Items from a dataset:
(* ===== verification/CliqueVotes.v ===== *)
(** Correctness of the signer voting of [Clique]: the tallies count the votes, votes come
    from the headers of the epoch, signers sign in turn, and the set of signers changes
    by a majority only. *)

From S2P Require Import Prelude Params Bytes Cache RlpEncode Consensus Clique.
Import Clique.

Module CliqueVotes.

(** ** Votes and tallies *)

Definition about (a : Address) (v : Vote) : Prop := vAddress v = a.
#[export] Instance about_dec a v : Decision (about a v).
Proof. unfold about. apply _. Defined.

Definition count (a : Address) (vs : list Vote) : Z := len (filter (about a) vs).
Definition status (sg : gset Address) (a : Address) : bool := bool_decide (a ∈ sg).

(** The tally that the votes give. *)
Definition tally_of (sg : gset Address) (vs : list Vote) (a : Address) : option Tally :=
  if count a vs =? 0 then None else Some (MkTally (negb (status sg a)) (count a vs)).

Record vote_ok (sg : gset Address) (v : Vote) : Prop := {
  voter : vSigner v ∈ sg;
  sensible : vAuthorize v = negb (status sg (vAddress v))
}.

Record votes_ok (s : Snapshot) : Prop := {
  once : NoDup (map (fun v => (vSigner v, vAddress v)) (Votes s));
  each_ok : Forall (vote_ok (Signers s)) (Votes s);
  tally_ok : forall a, TallyOf s !! a = tally_of (Signers s) (Votes s) a
}.
(** ** The engine *)

Section Engine.
Context {C1 C2 DB : Type} {ops1 : CacheOps C1 Snapshot} {ops2 : CacheOps C2 Address} {opsD : StoreOps DB}.
Context {laws1 : CacheLaws ops1} {laws2 : CacheLaws ops2} {lawsD : StoreLaws opsD}.
Context (order : list Address -> list Address).
Context (headerHash : Header -> Hash) (Keccak256 : bytes -> Hash) (Ecrecover : bytes -> bytes -> option bytes) (uncleHash : Hash).
(** The headers that occur. *)
Context (P : Header -> Prop).

Abbreviation clique := (Clique C1 C2 DB).
Abbreviation recover := (recover Keccak256 Ecrecover).
Abbreviation ecrecover := (ecrecover headerHash Keccak256 Ecrecover).
Abbreviation apply := (apply headerHash Keccak256 Ecrecover).
Abbreviation apply_all := (apply_all headerHash Keccak256 Ecrecover).

(** No two of them have the same hash, and the recovery of their signer returns. *)
Record headers_ok : Prop := {
  hashes_differ : forall h h', P h -> P h' -> headerHash h = headerHash h' -> h = h';
  recovery_returns : forall h, P h -> recover h <> Panic
}.

Definition signer_of (h : Header) : CliqueError + Address := match recover h with Ret r => r | Panic => inl errRecover end.

(** The cached signers are the signers. *)
Definition signatures_ok (c : clique) : Prop := forall h a, P h -> cached (signatures c) !! headerHash h = Some a -> signer_of h = inr a.

Context (Hok : headers_ok).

What to work on: Once you have read the records above, write them all out exactly.

Exercise output:
(* ===== verification/CliqueVotes.v ===== *)
(** Correctness of the signer voting of [Clique]: the tallies count the votes, votes come
    from the headers of the epoch, signers sign in turn, and the set of signers changes
    by a majority only. *)

From S2P Require Import Prelude Params Bytes Cache RlpEncode Consensus Clique.
Import Clique.

Module CliqueVotes.

(** ** Votes and tallies *)

Definition about (a : Address) (v : Vote) : Prop := vAddress v = a.
#[export] Instance about_dec a v : Decision (about a v).
Proof. unfold about. apply _. Defined.

Definition count (a : Address) (vs : list Vote) : Z := len (filter (about a) vs).
Definition status (sg : gset Address) (a : Address) : bool := bool_decide (a ∈ sg).

(** The tally that the votes give. *)
Definition tally_of (sg : gset Address) (vs : list Vote) (a : Address) : option Tally :=
  if count a vs =? 0 then None else Some (MkTally (negb (status sg a)) (count a vs)).

Record vote_ok (sg : gset Address) (v : Vote) : Prop := {
  voter : vSigner v ∈ sg;
  sensible : vAuthorize v = negb (status sg (vAddress v))
}.

Record votes_ok (s : Snapshot) : Prop := {
  once : NoDup (map (fun v => (vSigner v, vAddress v)) (Votes s));
  each_ok : Forall (vote_ok (Signers s)) (Votes s);
  tally_ok : forall a, TallyOf s !! a = tally_of (Signers s) (Votes s) a
}.
(** ** The engine *)

Section Engine.
Context {C1 C2 DB : Type} {ops1 : CacheOps C1 Snapshot} {ops2 : CacheOps C2 Address} {opsD : StoreOps DB}.
Context {laws1 : CacheLaws ops1} {laws2 : CacheLaws ops2} {lawsD : StoreLaws opsD}.
Context (order : list Address -> list Address).
Context (headerHash : Header -> Hash) (Keccak256 : bytes -> Hash) (Ecrecover : bytes -> bytes -> option bytes) (uncleHash : Hash).
(** The headers that occur. *)
Context (P : Header -> Prop).

Abbreviation clique := (Clique C1 C2 DB).
Abbreviation recover := (recover Keccak256 Ecrecover).
Abbreviation ecrecover := (ecrecover headerHash Keccak256 Ecrecover).
Abbreviation apply := (apply headerHash Keccak256 Ecrecover).
Abbreviation apply_all := (apply_all headerHash Keccak256 Ecrecover).

(** No two of them have the same hash, and the recovery of their signer returns. *)
Record headers_ok : Prop := {
  hashes_differ : forall h h', P h -> P h' -> headerHash h = headerHash h' -> h = h';
  recovery_returns : forall h, P h -> recover h <> Panic
}.

Definition signer_of (h : Header) : CliqueError + Address := match recover h with Ret r => r | Panic => inl errRecover end.

(** The cached signers are the signers. *)
Definition signatures_ok (c : clique) : Prop := forall h a, P h -> cached (signatures c) !! headerHash h = Some a -> signer_of h = inr a.

Context (Hok : headers_ok).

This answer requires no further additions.